Stadecken-Elsheim is an Ortsgemeinde – a municipality belonging to a Verbandsgemeinde, a kind of collective municipality – in the Mainz-Bingen district in Rhineland-Palatinate, Germany.

==Geography==

===Location===
Stadecken-Elsheim lies just under 15 km (as the crow flies) southwest of the state capital of Mainz in the middle of the wine region of Rhenish Hesse on both sides of the Selz. It belongs to the Verbandsgemeinde of Nieder-Olm, whose seat is in the like-named town.

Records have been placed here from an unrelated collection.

(** C7 (amended): registration and lookup build the key by the same
    concatenation method + "+" + prefix + path, compared exactly, without
    normalisation.  The dispatcher puts the prefix in front of the path of
    the context as well, so a registration of GET [path] is matched by the
    contexts whose path is [path] itself: a router with prefix "/api" that
    registers GET "/users" matches a context with path "/users" and does
    not match one with path "/api/users". *)
Theorem route_key_concatenation :
  (forall r c, lookup_key r c = registration_key r (ctx_method c) (ctx_path c)) /\
  (forall p path a args w,
     ctx_method (ctx w) = "GET" -> ctx_status (ctx w) = 404%N ->
     make_routes (get (Router p ∅) path a args) w =
       if decide (ctx_path (ctx w) = path) then stored_handler a args w
       else Finished (w, [])) /\
  (forall a args w,
     ctx_method (ctx w) = "GET" -> ctx_status (ctx w) = 404%N ->
     (ctx_path (ctx w) = "/users" ->
      make_routes (get (Router "/api" ∅) "/users" a args) w = stored_handler a args w) /\
     (ctx_path (ctx w) = "/api/users" ->
      make_routes (get (Router "/api" ∅) "/users" a args) w = Finished (w, []))).
Proof.
  assert (forall p path a args w,
     ctx_method (ctx w) = "GET" -> ctx_status (ctx w) = 404%N ->
     make_routes (get (Router p ∅) path a args) w =
       if decide (ctx_path (ctx w) = path) then stored_handler a args w
       else Finished (w, [])) as Hmatch.
  { intros p path a args w Hm Hs. unfold get. rewrite register_impl_emplace.
    unfold make_routes. rewrite Hs. cbn [N.eqb Pos.eqb negb].
    rewrite lookup_key_registration, Hm, lookup_emplace.
    rewrite (registration_key_prefix (Router p ∅)) by apply prefix_emplace.
    cbn [handlers_]. rewrite lookup_empty.
    destruct (decide (ctx_path (ctx w) = path)) as [->|Hne].
    - by rewrite decide_True.
    - rewrite decide_False; [done|]. unfold registration_key. intros Heq.
      by apply (inj (String.append _)) in Heq. }
  split; [done|]. split; [exact Hmatch|].
  intros a args w Hm Hs. split; intros Hp; rewrite Hmatch, Hp by done.
  - by rewrite decide_True.
  - by rewrite decide_False.
Qed.

(** C8: after [redirect(path, destination)] with a string literal for the
    destination, the dispatch of an unhandled context with that path
    leaves it with status 301 and redirect target [destination]; with
    [redirect(path, destination, status)] the status is [status] as an
    [unsigned], 302 for 302.  This holds under each of the five verbs
    whose key was free, [redirect] registering through [all]. *)
Theorem redirect_sets_status_and_target r path destination status method w :
  method ∈ methods ->
  handlers_ r !! registration_key r method path = None ->
  ctx_method (ctx w) = method -> ctx_path (ctx w) = path ->
  ctx_status (ctx w) = 404%N ->
  to_unsigned 302 = 302%N /\
  exists w',
    make_routes (redirect r path (Chars destination) status) w
      = Finished (w', [redirect_label]) /\
    ctx_status (ctx w') = match status with Some z => to_unsigned z | None => 301%N end /\
    ctx_location (ctx w') = Some destination.
Proof.
  intros Hin Hnone Hm Hp Hs. split; [done|].
  assert (forall s, make_routes (redirect_impl r path (Chars destination) s) w
                    = Finished (redirect_handler destination s w, [redirect_label])) as Hrun.
  { intros s. unfold redirect_impl, make_routes. rewrite Hs. cbn [N.eqb Pos.eqb negb].
    rewrite lookup_key_registration, Hm, Hp.
    rewrite (registration_key_prefix r) by apply prefix_all.
    change (fun k : nat => Fn_plain redirect_label
              (redirect_handler (destination_after k (Chars destination)) s))
      with (intact (Fn_plain redirect_label (redirect_handler destination s))).
    change (@nil forwarded) with (intact <$> @nil handler_arg).
    by rewrite lookup_all. }
  destruct status as [s|]; cbn [redirect]; rewrite Hrun; eexists; split; done.
Qed.

(** C9: on an unhandled context whose key has no entry the dispatcher does
    nothing: no handler is entered and the context is returned as it came,
    status 404 included. *)
Theorem unmatched_route_is_noop r w :
  ctx_status (ctx w) = 404%N ->
  handlers_ r !! lookup_key r (ctx w) = None ->
  make_routes r w = Finished (w, []).
Proof.
  intros Hs Hnone. unfold make_routes. by rewrite Hs, Hnone.
Qed.

(** * Further properties of the router *)

(** ** The table under registration *)

Lemma append_cons c (s t : string) : String c s +:+ t = String c (s +:+ t).
Proof. reflexivity. Qed.

Lemma append_assoc (s1 s2 s3 : string) : (s1 +:+ s2) +:+ s3 = s1 +:+ (s2 +:+ s3).
Proof.
  induction s1 as [|c s1 IH]; [done|]. by rewrite !append_cons, IH.
Qed.

Lemma make_routes_register r method path a args w :
  make_routes (register_impl r method path a args) w =
    if negb (ctx_status (ctx w) =? 404)%N then Finished (w, [])
    else
      match (handlers_ r !! lookup_key r (ctx w) : option route_fn) with
      | Some h => h w
      | None =>
          if decide (registration_key r method path = lookup_key r (ctx w))
          then stored_handler a args w else Finished (w, [])
      end.
Proof.
  unfold make_routes. destruct (negb (ctx_status (ctx w) =? 404)%N); [done|].
  rewrite !lookup_key_registration, register_impl_emplace.
  rewrite (registration_key_prefix r) by apply prefix_emplace.
  rewrite lookup_emplace.
  destruct (handlers_ r !! registration_key r (ctx_method (ctx w)) (ctx_path (ctx w)));
    [done|].
  by case_decide.
Qed.

(** Every registration overload ends in [emplace]: an entry that exists is
    kept as it is, under the key registered as under every other, and the
    only entry that can appear is the one under the registered key. *)
Theorem registration_is_insert_only r method path a args key :
  handlers_ (register_impl r method path a args) !! key =
    match handlers_ r !! key with
    | Some h => Some h
    | None =>
        if decide (registration_key r method path = key)
        then Some (stored_handler a args) else None
    end /\
  prefix_ (register_impl r method path a args) = prefix_ r.
Proof.
  rewrite register_impl_emplace. split; [apply lookup_emplace|apply prefix_emplace].
Qed.

(** A registration changes the dispatch of no context but those whose key
    is the registered one; and not even theirs when that key was taken. *)
Theorem registration_frames_dispatch r method path a args w :
  lookup_key r (ctx w) <> registration_key r method path \/
  is_Some (handlers_ r !! registration_key r method path) ->
  make_routes (register_impl r method path a args) w = make_routes r w.
Proof.
  intros Hcase. rewrite make_routes_register. unfold make_routes.
  destruct (negb (ctx_status (ctx w) =? 404)%N); [done|].
  destruct (handlers_ r !! lookup_key r (ctx w)) as [h|] eqn:Hold; [done|].
  case_decide as Heq; [|done]. exfalso. destruct Hcase as [Hne|[h Hh]].
  - by apply Hne.
  - rewrite Heq in Hh. congruence.
Qed.

(** ** The five verbs *)

Lemma registration_key_verbs r m m' path path' :
  m ∈ methods -> m' ∈ methods ->
  registration_key r m path = registration_key r m' path' ->
  m = m' /\ path = path'.
Proof.
  unfold methods, registration_key. intros Hm Hm'.
  repeat (apply elem_of_cons in Hm as [->|Hm]);
    [| | | | |by apply elem_of_nil in Hm];
    repeat (apply elem_of_cons in Hm' as [->|Hm']);
    try (by apply elem_of_nil in Hm');
    rewrite !append_assoc, !append_cons;
    change ("" +:+ (prefix_ r +:+ path)) with (prefix_ r +:+ path);
    change ("" +:+ (prefix_ r +:+ path')) with (prefix_ r +:+ path');
    intros Heq; try discriminate;
    (split; [done|]); injection Heq as Heq;
    by apply (inj (String.append (prefix_ r))).
Qed.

===Neighbouring municipalities===
Stadecken-Elsheim borders in the west on Jugenheim, in the northeast on Essenheim, in the east on Nieder-Olm (all likewise in the Verbandsgemeinde of Nieder-Olm), in the northwest on Schwabenheim (Verbandsgemeinde of Gau-Algesheim) and in the south on Saulheim (Verbandsgemeinde of Wörrstadt in Alzey-Worms).

==History==
Stadecken-Elsheim is a municipality made up of the two formerly self-administering municipalities of Stadecken and Elsheim on 7 June 1969. The newly created double municipality was supposed to be given the coined name “Sonnenberg”. This suggestion was, however, rejected. Named first in today's double-barrelled name is Stadecken, for its greater size.

Given that the municipality was formerly two separate ones, there is no common history that can be told about Stadecken-Elsheim. Therefore, to have a clear, comprehensive picture of the whole municipality's history, one needs to consider each centre's history separately.

===Stadecken’s history===
The constituent community of Stadecken gets its name, which is unusual for the region, from the moated castle of Stadeck, which had its first documentary mention as Eckburg am Gestade in 1276. The castle with its surrounding hamlet stood for centuries as an administrative hub and lordly headquarters with winegrowing that had great importance to the surrounding villages.

In the 13th century, the mighty dynastic family of the County of Katzenelnbogen, who also ruled Darmstadt, Sankt Goar and parts of the Taunus, managed to get a foothold in the Gau when in 1291, as Vögte they began overseeing three parish churches’ worldly welfare in Hedesheim, Engelstadt, and Ockenheim for their owner, Sankt Andres zu Köln (monastery). In 1291 Count Eberhart built Stadeck Castle with a moat on the territory of Hedesheim for the area's security. He soon brought settlers into his castle's protection and acquired for his castle hamlet in 1301 town rights from Emperor Albrecht. Hedesheim, the old village from the 7th century, was forsaken, and nowadays exists only in the cadastral name Im Altdorf (“In the Old Village”). Although the Count's efforts to enlarge the castle hamlet of Stadeck never bore any fruit, his castle stood as an important barrier against further encroachment by Electoral Mainz and became an important centre for securing his power base.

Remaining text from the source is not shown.